ASSIGNMENT: Report only how many lines of the entries below contain the string "Import".

Recorded data:
(* ===== verification/RBInsert.v ===== *)
(** * Correctness of hev_rbtree_insert_color

    The pointer code computes the functional rebalancing [ins_up] of the
    zipper at the linked node: it never dereferences a bad pointer, stops, keeps
    the in-order sequence and restores the red-black invariant. *)

From S2P Require Import Prelude RBTree RBModel RBRep.

(** The loop body with its two mirror halves folded into a direction: [d] is the
    side of the grandparent on which the parent hangs. *)
Definition insert_tail (d : dir) (gparent parent tmp : Z) : RB (option (Z * Z)) :=
  set_child d gparent tmp;;
  set_child (opp d) parent gparent;;
  (when (negb (tmp =? NULL)) do
     hev_rbtree_node_set_parent_color tmp gparent HEV_RBTREE_BLACK);;
  hev_rbtree_rotate_set_parents gparent parent HEV_RBTREE_RED;;
  ret None.

Definition insert_side (d : dir) (node parent gparent tmp : Z) : RB (option (Z * Z)) :=
  let* uncle_red := (if tmp =? NULL then ret false else hev_rbtree_node_is_red tmp) in
  if uncle_red then
    hev_rbtree_node_set_parent_color tmp gparent HEV_RBTREE_BLACK;;
    hev_rbtree_node_set_parent_color parent gparent HEV_RBTREE_BLACK;;
    let* parent' := hev_rbtree_node_parent gparent in
    hev_rbtree_node_set_parent_color gparent parent' HEV_RBTREE_RED;;
    ret (Some (gparent, parent'))
  else
  let* tmp := get_child (opp d) parent in
  let* (parent, tmp) :=
    (if node =? tmp then
       let* tmp := get_child d node in
       set_child (opp d) parent tmp;;
       set_child d node parent;;
       (when (negb (tmp =? NULL)) do
          hev_rbtree_node_set_parent_color tmp parent HEV_RBTREE_BLACK);;
       hev_rbtree_node_set_parent_color parent node HEV_RBTREE_RED;;
       let* tmp := get_child (opp d) node in
       ret (node, tmp)
     else ret (parent, tmp)) in
  insert_tail d gparent parent tmp.

Lemma insert_color_body_sides node parent :
  insert_color_body node parent =
  if parent =? NULL then
    hev_rbtree_node_set_parent_color node NULL HEV_RBTREE_BLACK;; ret None
  else
  let* black := hev_rbtree_node_is_black parent in
  if black then ret None else
  let* gparent := hev_rbtree_node_red_parent parent in
  let* tmp := get_right gparent in
  if negb (parent =? tmp) then insert_side L node parent gparent tmp
  else let* tmp := get_left gparent in insert_side R node parent gparent tmp.
Proof. reflexivity. Qed.

(** ** Case 3: the rotation at the grandparent *)

Lemma insert_tail_eq root h k c d g q A s u w pcq q' :
  h !! g = Some (mknd (pack (par k) c) d w (ptr u)) ->
  h !! q = Some (mknd pcq d (ptr A) (ptr s)) ->
  rep h q A -> rep h q' s -> rep h g u -> repc root h k g ->
  tree_color s = Black ->
  addrs_ok (inorder (plug k (mk d c A q (mk d Red s g u)))) ->
  exists m', insert_tail d g q (ptr s) (RBMem root h) = Some (None, m') /\
    tree_rep m' (plug k (mk d c A q (mk d Red s g u))) /\
    same_off (inorder (plug k (mk d c A q (mk d Red s g u)))) h (rb_nodes m').
Proof.
  intros Hg Hq HA Hs Hu Hk Hcs Ha. addrs_split.
  unfold insert_tail.
  rb_step set_child_eq. rb_step set_other_eq. name_heap h1.
  edestruct (adopt_color root h1 q' g Black s) as (h2 & Heq & Hs2 & Hoff2);
    [by do 2 (apply rep_insert; [dj|])|done|].
  rewrite <-Hcs, recolor_same in Hs2.
  erewrite bind_Some by exact Heq. clear Heq.
  assert (forall y, y <> g -> y <> q -> y ∉ inorder s -> h2 !! y = h !! y) as Hoff.
  { intros y ???. rewrite Hoff2 by done. subst h1. by look. }
  edestruct (rotate_eq root h2 k c d (ptr s) (ptr u) pcq d (ptr A) g g q Red)
    as (root' & h3 & Heq & Hg3 & Hq3 & Hk3 & Hoff3);
    [by rewrite Hoff2; subst h1; look|by rewrite Hoff2; subst h1; look| |done..|].
  { eapply repc_same; [|done]. intros y Hy. apply Hoff; dj. }
  erewrite bind_Some by exact Heq. eexists. split; [done|]. split.
  - apply tree_rep_plug. rewrite rep_mk, rep_mk, !ptr_mk. simpl. split_and!; try done.
    + eapply rep_same; [|done]. intros y Hy. rewrite Hoff3, Hoff; dj.
    + eapply rep_same; [|done]. intros y Hy. rewrite Hoff3; dj.
    + eapply rep_same; [|done]. intros y Hy. rewrite Hoff3, Hoff; dj.
  - intros y Hy. addrs_split. rewrite Hoff3, Hoff; dj.
Qed.

(** ** Cases 2 and 3: the uncle is black *)

Lemma insert_side_rotate root h k c2 d1 d2 t p s1 g u :
  t <> E -> nored t -> tree_color t = Red -> tree_color s1 = Black -> tree_color u = Black ->
  rep h p t -> repc root h (Fr d1 Red p s1 :: Fr d2 c2 g u :: k) (ptr t) ->
  addrs_ok (inorder (plug (Fr d1 Red p s1 :: Fr d2 c2 g u :: k) t)) ->
  exists m', insert_side d2 (ptr t) p g (ptr u) (RBMem root h) = Some (None, m') /\
    tree_rep m' (plug k (ins_rotate d1 d2 c2 t p s1 g u)) /\
    same_off (inorder (plug k (ins_rotate d1 d2 c2 t p s1 g u))) h (rb_nodes m').
Proof.
  intros Hne Hn Hc Hcs Hcu Ht (Hp & Hs1 & Hg & Hu & Hk) Ha.
  assert (addrs_ok (inorder (plug k (ins_rotate d1 d2 c2 t p s1 g u)))) as Ha'.
  { revert Ha. simpl. by rewrite !inorder_plug, inorder_ins_rotate. }
  revert Ha'. simpl in Ha. addrs_split. intros Ha'.
  unfold insert_side.
  erewrite bind_Some with (a := false) (s' := RBMem root h).
  2:{ rewrite okp_tree_eqb by done. case_bool_decide as Hu0; [done|].
      destruct u as [|cu lu xu ru]; [done|]. simpl in *. subst cu. destruct Hu as [Hxu _].
      by erewrite is_red_eq by first [done | okl]. }
  destruct (decide (d1 = d2)) as [->|Hd].
  - rb_step get_other_eq.
    rewrite (proj2 (Z.eqb_neq (ptr t) (ptr s1))).
    2:{ pose proof (ptr_in t Hne). apply ptr_ne; [by apply ptr_okp|dj]. }
    rewrite bind_ret.
    unfold ins_rotate in *. rewrite decide_True in * by done.
    by eapply insert_tail_eq.
  - assert (d1 = opp d2) as -> by (by destruct d1, d2).
    rewrite mknd_opp in Hp.
    rb_step get_other_eq. rewrite Z.eqb_refl.
    unfold ins_rotate in *. rewrite decide_False in * by done.
    destruct (nored_red_children d2 t Hn Hc) as [Hca _].
    destruct (nored_red_children (opp d2) t Hn Hc) as [Hcb _].
    pose proof (mk_child d2 t Hne) as Hmk. rewrite Hc in Hmk.
    generalize dependent (child d2 t). intros a. generalize dependent (child (opp d2) t). intros b.
    generalize dependent (ptr t). intros n. intros.
    subst t. rewrite rep_mk in Ht. destruct Ht as (Hn' & Hra & Hrb).
    revert Ha'. addrs_split. intros Ha'.
    unfold bind at 1.
    rb_step get_child_eq. rb_step set_other_eq. rb_step set_child_eq. name_heap h1.
    edestruct (adopt_color root h1 n p Black a) as (h2 & Heq & Ha2 & Hoff2);
      [by do 2 (apply rep_insert; [dj|])|done|].
    rewrite <-Hca, recolor_same in Ha2.
    erewrite bind_Some by exact Heq. clear Heq.
    assert (h2 !! p = Some (mknd (pack g Red) d2 (ptr s1) (ptr a))) as Hp2
      by (rewrite Hoff2 by done; subst h1; look).
    assert (h2 !! n = Some (mknd (pack p Red) d2 p (ptr b))) as Hn2
      by (rewrite Hoff2 by done; subst h1; look).
    erewrite bind_Some by (eapply set_parent_color_eq with (c := Red); look).
    rb_step get_other_eq. simpl.
    set (h3 := <[p:=_]> h2).
    assert (forall y, y <> p -> y <> n -> y ∉ inorder a -> h3 !! y = h !! y) as Hoff3.
    { intros y ???. subst h3. rewrite lookup_insert_ne, Hoff2 by done. subst h1. by look. }
    edestruct (insert_tail_eq root h3 k c2 d2 g n (mk d2 Red s1 p a) b u p (pack p Red) n)
      as (m' & -> & Hrep & Hoff4); try done.
    + by rewrite Hoff3.
    + rewrite ptr_mk. subst h3. by look.
    + rewrite rep_mk. split_and!; [by apply lookup_insert_eq|..].
      * eapply rep_same; [|done]. intros y Hy. apply Hoff3; dj.
      * eapply rep_insert; done.
    + eapply rep_same; [|done]. intros y Hy. apply Hoff3; dj.
    + eapply rep_same; [|done]. intros y Hy. apply Hoff3; dj.
    + eapply repc_same; [|done]. intros y Hy. apply Hoff3; dj.
    + eexists. split; [done|]. split; [done|].
      intros y Hy. rewrite Hoff4 by done. addrs_split. apply Hoff3; dj.
Qed.

(** ** Case 1: the uncle is red *)

Lemma insert_side_flip root h k c2 d1 d2 t p s1 g u :
  tree_color u = Red -> rep h p t ->
  repc root h (Fr d1 Red p s1 :: Fr d2 c2 g u :: k) (ptr t) ->
  addrs_ok (inorder (plug (Fr d1 Red p s1 :: Fr d2 c2 g u :: k) t)) ->
  exists m', insert_side d2 (ptr t) p g (ptr u) (RBMem root h) = Some (Some (g, par k), m') /\
    tree_rep m' (plug k (mk d2 Red (mk d1 Black t p s1) g (recolor Black u))) /\
    same_off (inorder (plug (Fr d1 Red p s1 :: Fr d2 c2 g u :: k) t)) h (rb_nodes m').
Proof.
  intros Hcu Ht (Hp & Hs1 & Hg & Hu & Hk) Ha. simpl in Ha. addrs_split.
  destruct u as [|cu lu xu ru]; [done|]. simpl in Hcu. subst cu.
  simpl in Hu. destruct Hu as (Hxu & Hlu & Hru). addrs_split.
  unfold insert_side.
  erewrite bind_Some with (a := true) (s' := RBMem root h).
  2:{ simpl. rewrite okp_eqb by done. by erewrite is_red_eq by first [done | okl]. }
  simpl.
  erewrite bind_Some by (eapply set_parent_color_eq with (c := Black); look).
  erewrite bind_Some by (eapply set_parent_color_eq with (c := Black); look).
  erewrite bind_Some by (eapply node_parent_eq; [look|okl]).
  erewrite bind_Some by (eapply set_parent_color_eq with (c := Red); look).
  eexists. split; [done|]. split.
  - apply tree_rep_plug. rewrite !rep_mk, !ptr_mk. simpl. split_and!.
    + by look.
    + by look.
    + do 3 (apply rep_insert; [dj|]). done.
    + do 3 (apply rep_insert; [dj|]). done.
    + by look.
    + do 3 (apply rep_insert; [dj|]). done.
    + do 3 (apply rep_insert; [dj|]). done.
    + do 3 (apply repc_insert; [dj|]). done.
  - intros y Hy. simpl in Hy. addrs_split. simpl. by rewrite !lookup_insert_ne by dj.
Qed.

(** ** The loop *)

(** The parent is found on the side of the frame. *)
Lemma insert_color_body_red root h k c2 d1 d2 t p s1 g u :
  t <> E -> rep h p t ->
  repc root h (Fr d1 Red p s1 :: Fr d2 c2 g u :: k) (ptr t) ->
  addrs_ok (inorder (plug (Fr d1 Red p s1 :: Fr d2 c2 g u :: k) t)) ->
  insert_color_body (ptr t) p (RBMem root h) = insert_side d2 (ptr t) p g (ptr u) (RBMem root h).
Proof.
  intros Hne Ht (Hp & Hs1 & Hg & Hu & Hk) Ha. simpl in Ha. addrs_split.
  rewrite insert_color_body_sides, okp_eqb by done.
  rb_step is_black_eq. rewrite bool_decide_false by done. rb_step red_parent_eq.
  simpl. destruct d2.
  - erewrite bind_Some by (by eapply (get_other_eq L)).
    rewrite (proj2 (Z.eqb_neq p (ptr u))) by (apply ptr_ne; [done|dj]). done.
  - erewrite bind_Some by (by eapply (get_child_eq R)). rewrite Z.eqb_refl. simpl.
    by erewrite bind_Some by (by eapply (get_other_eq R)).
Qed.

Lemma insert_color_loop_eq fuel n k t m :
  (length k < fuel)%nat ->
  cok n k -> nored t -> tree_color t = Red ->
  tree_rep m (plug k t) -> addrs_ok (inorder (plug k t)) ->
  exists m', insert_color_loop fuel (ptr t) (par k) m = Some (tt, m') /\
    tree_rep m' (ins_up k t) /\ same_off (inorder (plug k t)) (rb_nodes m) (rb_nodes m').
Proof.
  revert n k t m. induction fuel as [|fuel IH]; intros n k t m Hf Hk Hn Hc Hm Ha; [lia|].
  apply tree_rep_ctx in Hm as (root & h & -> & Ht & Hctx).
  pose proof (tree_color_red_nonempty t Hc) as Hne. simpl.
  destruct k as [|[d1 c1 p s1] k].
  - destruct t as [|c a x b]; [done|]. simpl in *. destruct Ht as (Hx & Hl & Hr). subst root.
    unfold insert_color_body. simpl. apply (addrs_mk L c a x b) in Ha. addrs_split.
    erewrite bind_Some; [|erewrite bind_Some by (eapply set_parent_color_eq with (c := Black); look); done].
    eexists. split; [done|]. split; [split|]; simpl.
    + done.
    + split_and!; [by look|by apply rep_insert..].
    + intros y Hy. apply (notin_mk y L c a x b) in Hy. addrs_split.
      simpl. by rewrite lookup_insert_ne by dj.
  - destruct c1.
    + destruct k as [|[d2 c2 g u] k]; [by destruct Hk as (_ & _ & _ & ? & _)|].
      simpl in Hk. destruct Hk as (Hs & Hns & Hcs & -> & Hu & Hnu & Hk). simpl.
      destruct (tree_color u) eqn:Hcu.
      * destruct (insert_side_flip root h k Black d1 d2 t p s1 g u) as (m1 & Heq & Hrep & Hoff); [done..|].
        erewrite bind_Some by (by erewrite insert_color_body_red).
        destruct (IH (S n) k (mk d2 Red (mk d1 Black t p s1) g (recolor Black u)) m1)
          as (m2 & Heq2 & Hrep2 & Hoff2); try done.
        -- simpl in Hf. lia.
        -- rewrite nored_mk, nored_mk, tree_color_mk.
           split_and!; auto using tree_color_recolor_black, nored_recolor_black; discriminate.
        -- apply tree_color_mk.
        -- revert Ha. simpl. by rewrite !inorder_plug, !inorder_mk, inorder_recolor.
        -- rewrite ptr_mk in Heq2. eexists. split; [done|]. split; [done|].
           eapply same_off_trans; [done..|].
           intros y. simpl. by rewrite !inorder_plug, !inorder_mk, inorder_recolor.
      * destruct (insert_side_rotate root h k Black d1 d2 t p s1 g u) as (m1 & Heq & Hrep & Hoff); [done..|].
        erewrite bind_Some by (by erewrite insert_color_body_red).
        eexists. split; [done|]. split; [done|].
        simpl. revert Hoff. by rewrite !inorder_plug, inorder_ins_rotate.
    + destruct Hctx as (Hp & Hs1 & Hctx).
      simpl in Ha. addrs_split. simpl. rewrite insert_color_body_sides, okp_eqb by done.
      erewrite bind_Some; [|rb_step is_black_eq; done].
      eexists. split; [done|]. split; [|by intros ?].
      apply (tree_rep_plug _ (Fr d1 Black p s1 :: k)). by split.
Qed.

(** ** The theorem *)

Theorem insert_color_correct k t m :
  RBT (plug k E) -> t = T Red E (ptr t) E ->
  tree_rep m (plug k t) -> addrs_ok (inorder (plug k t)) ->
  exists m', hev_rbtree_insert_color (ptr t) m = Some (tt, m') /\
    tree_rep m' (ins_up k t) /\ RBT (ins_up k t) /\
    inorder (ins_up k t) = before k ++ ptr t :: after k /\
    same_off (inorder (plug k t)) (rb_nodes m) (rb_nodes m').
Proof.
  intros HR Ht Hm Ha. apply RBT_plug in HR as (n & Hk & Hb & _ & _).
  simpl in Hb. subst n.
  assert (tree_color t = Red) as Hc by (by rewrite Ht).
  assert (nored t) as Hn by (by rewrite Ht).
  assert (bh 0 t) as Hb by (by rewrite Ht).
  pose proof (rep_fuel _ _ _ Hm Ha) as Hf.
  destruct (insert_color_loop_eq (rb_fuel m) 0 k t m) as (m' & Heq & Hrep & Hoff); [done..|].
  exists m'. split_and!; [|done|by eapply ins_up_RBT| |done].
  - apply tree_rep_ctx in Hm as (root & h & -> & Hrt & _).
    unfold hev_rbtree_insert_color. erewrite bind_Some by done.
    rewrite Ht in Hrt. simpl in Hrt. destruct Hrt as [Hx _].
    erewrite bind_Some by (by eapply red_parent_eq). done.
  - rewrite ins_up_inorder by (by rewrite Ht). by rewrite Ht.
Qed.
(* ===== verification/DnsMessage.v ===== *)
(** * Answering DNS queries (hev_mapped_dns_handle of hev-mapped-dns.c)

    The request and response buffers are byte lists and every access outside
    them fails.  The handler rewrites the name of each question into a dotted C
    string in place, asks the cache for its index and appends an A record per
    answered question to the copy of the request. *)

From S2P Require Import Prelude RBTree RBModel RBRep RBSpec KeyedTree HevList MappedDNS.

(** ** State *)

(** The two buffers, the cache and the results of the allocations to come. *)
Record hst := HSt { h_req : list Z; h_res : list Z; h_dns : mdns; h_mem : list (Z * bool) }.

Abbreviation HM := (M hst).

Definition in_buf (l : list Z) (i : Z) : bool := (0 <=? i) && (i <? Z.of_nat (length l)).
Definition buf_get (l : list Z) (i : Z) : Z := nth (Z.to_nat i) l 0.
Definition buf_set (l : list Z) (i v : Z) : list Z := <[Z.to_nat i := v]> l.

Definition get_req (i : Z) : HM Z :=
  fun s => if in_buf (h_req s) i then Some (buf_get (h_req s) i, s) else None.
Definition set_req (i v : Z) : HM unit :=
  fun s => if in_buf (h_req s) i
           then Some (tt, HSt (buf_set (h_req s) i v) (h_res s) (h_dns s) (h_mem s)) else None.
Definition get_res (i : Z) : HM Z :=
  fun s => if in_buf (h_res s) i then Some (buf_get (h_res s) i, s) else None.
Definition set_res (i v : Z) : HM unit :=
  fun s => if in_buf (h_res s) i
           then Some (tt, HSt (h_req s) (buf_set (h_res s) i v) (h_dns s) (h_mem s)) else None.

(** [memcpy (res, req, n)] *)
Definition copy_req (n : Z) : HM unit :=
  fun s => if (0 <=? n) && (n <=? Z.of_nat (length (h_req s))) && (n <=? Z.of_nat (length (h_res s)))
           then Some (tt, HSt (h_req s) (take (Z.to_nat n) (h_req s) ++ drop (Z.to_nat n) (h_res s))
                              (h_dns s) (h_mem s))
           else None.

Definition get_str (i : Z) : HM (list Z) :=
  fun s => if 0 <=? i then
             match c_str (drop (Z.to_nat i) (h_req s)) with Some n => Some (n, s) | None => None end
           else None.

(** [hev_mapped_dns_find] with the next results of the allocator. *)
Definition dns_find (name : list Z) : HM Z :=
  fun s => let '(a, dup) := default (NULL, false) (head (h_mem s)) in
           match hev_mapped_dns_find a dup name (h_dns s) with
           | Some (i, d) => Some (i, HSt (h_req s) (h_res s) d (tail (h_mem s)))
           | None => None
           end.
Lemma from_ipv6_ok addr ipv6 port :
  (19 <= length addr)%nat -> (16 <= length ipv6)%nat -> 0 <= port < 65536 ->
  hev_socks5_addr_from_ipv6 addr ipv6 port = Some (enc_ipv6 (take 16 ipv6) port ++ drop 19 addr, 19).
Proof.
  intros Hl Ha Hp. destruct addr as [|a0 addr]; [simpl in Hl; lia|]. simpl in Hl.
  destruct (block_split addr 16) as (mid & tl & -> & Hm & Ht); [lia|]. rewrite length_app in Hl, Ht.
  do 2 (destruct tl as [|? tl]; [simpl in *; lia|]).
  destruct (list_16 ipv6 Ha) as (b & c & -> & Hb & ->).
  unfold hev_socks5_addr_from_ipv6. rewrite u16_small by done.
  erewrite (poke_at _ _ _ [] [a0]) by done. cbn [mbind option_bind app].
  rewrite (peek_at _ _ _ [] b c) by (done || lia). cbn [mbind option_bind].
  rewrite (poke_at _ _ _ [HEV_SOCKS5_ADDR_TYPE_IPV6] mid (z :: z0 :: tl)) by (done || lia).
  cbn [mbind option_bind app].
  rewrite (poke_at _ _ _ ([HEV_SOCKS5_ADDR_TYPE_IPV6] ++ b) [z; z0] tl) by (done || simpl; lia).
  cbn [mbind option_bind]. unfold enc_ipv6. rewrite <-!app_assoc. cbn [app drop].
  rewrite drop_app_ge by lia. replace (18 - length mid)%nat with 2%nat by lia. done.
Qed.

(** ** Socket addresses and back *)

Definition enc_sockaddr (s : sockaddr_in6) : list Z :=
  if IN6_IS_ADDR_V4MAPPED (sin6_addr s) then enc_ipv4 (drop 12 (sin6_addr s)) (sin6_port s)
  else enc_ipv6 (sin6_addr s) (sin6_port s).

Definition family_of (s : sockaddr_in6) : Z :=
  if IN6_IS_ADDR_V4MAPPED (sin6_addr s) then HEV_SOCKS5_ADDR_FAMILY_IPV4 else HEV_SOCKS5_ADDR_FAMILY_IPV6.

Definition sockaddr_ok (s : sockaddr_in6) : Prop :=
  length (sin6_addr s) = 16%nat /\ 0 <= sin6_port s < 65536.

Lemma list_2 {A} (l : list A) : length l = 2%nat -> exists a b, l = [a; b].
Proof. destruct l as [|a [|b [|]]]; try done. eauto. Qed.
Lemma list_refines_sequence_witness :
  exists m', list_run [AddTail 1; AddTail 2; AddTail 3; Del 2; AddTail 2; Del 1]
    (LMem NULL NULL (list_to_map [(1, LNode 9 9); (2, LNode 9 9); (3, LNode 9 9)])) = Some (tt, m') /\
    list_rep m' [3; 2].
Proof.
  eapply (list_refines_sequence _ _ []); [apply list_rep_empty| |reflexivity].
  repeat (apply Forall_cons; split; [split; [done|by eexists]|]). by apply Forall_nil.
Defined.
(** ** The request *)

Lemma inv_base f s : sv_inv s -> sv_inv (upd_base f s).
Proof. done. Qed.

Lemma read_request_safe e rep addr s :
  sv_inv s -> senv_ok e -> sockaddr_ok addr ->
  wp (hev_socks5_server_read_request e rep addr)
    (fun r s' => sv_inv s' /\ sockaddr_ok (snd (snd r)) /\
       (0 <= fst r -> snd (fst (snd r)) = HEV_SOCKS5_RES_REP_SUCC -> is_Some (fst (fst (snd r))))) s.
Proof.
  intros Hinv He Hsa. pose proof Hinv as [Hr _]. unfold hev_socks5_server_read_request.
  wp_step. apply wp_recv; [done..|]. intros r req k Hk Hb Hl. wp_case; [|wp_end].
  specialize (Hl e0).
  wp_step. eapply (wp_peek1 req); [done..|]. intros ver _. wp_case; [|wp_end].
  wp_step. eapply (wp_peek1 req); [done..|]. intros atype _.
  wp_step. eapply (wp_peek1 req); [done..|]. intros first Hfi.
  destruct (if atype =? HEV_SOCKS5_ADDR_TYPE_IPV4 then _ else _) as [n|] eqn:Hty; [|wp_end].
  assert (0 <= n) as Hn by (apply byte_range in Hfi; repeat case_match; simplify_eq; lia).
  wp_step. apply wp_recv; [done..|]. intros r' body k' Hk' Hb' Hl'. wp_case; [|wp_end].
  specialize (Hl' e2). do 2 wp_step. wp_step.
  destruct (into_total (se_pton4 e) (se_pton6 e) (se_gai e) atype first body n addr
    (hev_socks5_get_addr_family (sv_base (upd_sock k' (upd_sock k s))))) as (ri & sa & fam & Heq & Hok); try done; [apply He|apply Hsa|].
  eapply wp_lift_opt; [exact Heq|]. cbv beta iota. wp_case; [wp_end|].
  wp_step. wp_step. wp_step. eapply (wp_peek1 req); [done..|]. intros cmd _. wp_step. simpl.
  split_and!; [apply inv_base; eauto with wp|done|eauto].
Qed.

Lemma udp_bind_ok e src : senv_ok e -> sockaddr_ok src -> sockaddr_ok (snd (hev_socks5_server_udp_bind e src)).
Proof.
  intros (_ & Htcp & Hudp) Hs. unfold hev_socks5_server_udp_bind. destruct (se_tcpname e) as [tn|]; [|done].
  specialize (Htcp tn eq_refl). destruct (se_udpbind e <? 0); [split; simpl; [apply Htcp|lia]|].
  destruct (se_udpname e) as [un|]; [by apply Hudp|split; simpl; [apply Htcp|lia]].
Qed.

Lemma dispatch_safe e cmd addr s :
  sv_inv s -> senv_ok e -> sockaddr_ok addr ->
  wp (server_dispatch e cmd addr) (fun r s' => sv_inv s' /\ sockaddr_ok (snd r)) s.
Proof.
  intros Hinv He Hsa. unfold server_dispatch. repeat wp_case.
  - wp_step. unfold hev_socks5_server_connect, server_close. repeat (wp_case || wp_step); by split.
  - wp_step. unfold hev_socks5_server_bind, server_close. pose proof (udp_bind_ok e addr He Hsa) as Hb.
    destruct (hev_socks5_server_udp_bind e addr) as [res src]. repeat (wp_case || wp_step); by split.
  - wp_step. unfold hev_socks5_server_bind. repeat (wp_case || wp_step); by split.
  - wp_step. by split.
Qed.

Lemma write_response_safe rep addr s :
  sv_inv s -> sockaddr_ok addr -> wp (hev_socks5_server_write_response rep addr) (fun _ s' => sv_inv s') s.
Proof.
  intros Hinv Hsa. unfold hev_socks5_server_write_response.
  destruct (from_sockaddr6_ok (replicate sizeof_addr 0) addr) as (rest & Heq);
    [rewrite length_replicate; unfold sizeof_addr; lia|done|].
  wp_step. eapply wp_lift_opt; [exact Heq|]. cbv beta iota.
  wp_step. eapply wp_lift_opt; [by apply (peek_at _ _ _ [] (enc_sockaddr addr) rest)|].
  wp_step. apply wp_send; [apply Hinv|]. intros r k Hk. wp_case; wp_end.
Qed.

(** ** The handshake, and the end of the object *)

Lemma handshake_safe e s :
  sv_fresh s -> senv_ok e -> wp (hev_socks5_server_handshake e) (fun _ s' => sv_inv s') s.
Proof.
  intros Hf He. unfold hev_socks5_server_handshake. do 2 wp_step. wp_step.
  eapply wp_conseq; [apply server_auth_safe; exact Hf|]. intros r s1 H1. wp_case; [by wp_step|].
  wp_step. eapply wp_conseq; [apply (read_request_safe e HEV_SOCKS5_RES_REP_SUCC sockaddr_zero); [done..|by split]|].
  intros [res [[cmd rep] addr]] s2 (H2 & Ha & Hc). simpl in Ha, Hc. cbv beta iota. wp_case; [by wp_step|].
  wp_step. apply (wp_conseq _ (fun r s' => sv_inv s' /\ sockaddr_ok (snd r))).
  - wp_case; [|by wp_step]. destruct Hc as [c ->]; [lia|done|]. wp_step. eapply wp_lift_opt; [done|].
    by apply dispatch_safe.
  - intros [rep' addr'] s3 [H3 Ha3]. cbv beta iota. wp_step.
    eapply wp_conseq; [by apply write_response_safe|]. intros r3 s4 H4.
    destruct (_ || _); by wp_step.
Qed.

(** The object can always be destroyed. *)
Lemma destruct_safe s : sv_inv s -> wp hev_socks5_server_destruct (fun _ _ => True) s.
Proof.
  intros (Hr & (reg & Hi) & Ho). unfold hev_socks5_server_destruct, server_close. do 4 wp_step.
  assert (forall (b : bool) f (Q : unit -> server -> Prop) s, (forall l, Q tt (upd_closed l s)) -> Q tt s ->
    wp (if b then modify (fun s => upd_closed (f s) s) else ret tt) Q s) as Hcl.
  { intros [] f Q s' H1 H2; wp_step; auto. }
  assert (forall s', sv_auth s' = sv_auth s -> sv_obj s' = sv_obj s ->
    wp (let* o := gets sv_obj in obj_unref o;; modify (fun s => upd_closed (sv_closed s ++ hev_socks5_destruct (sv_base s)) s))
      (fun _ _ => True) s') as Hlast.
  { intros s' Ea Eo. do 2 wp_step. wp_step. apply (wp_conseq _ (fun _ _ => True)); [|intros [] s2 _; by wp_step].
    rewrite Eo. destruct (sv_obj s) as [| |q]; simpl; [done| |].
    - destruct (auth_unref_ok s' reg) as (a & n & Heq & _); [by rewrite Ea|]. by eapply wp_intro.
    - destruct Ho as [u Hu]. unfold wp, on_auth, zoom, hev_object_unref, bind, load_user. rewrite Ea, Hu. simpl.
      by destruct (1 <? us_ref u). }
  wp_step. apply Hcl; intros; wp_step; (apply Hcl; intros; by apply Hlast).
Qed.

RESULT OF THE EXERCISE: 2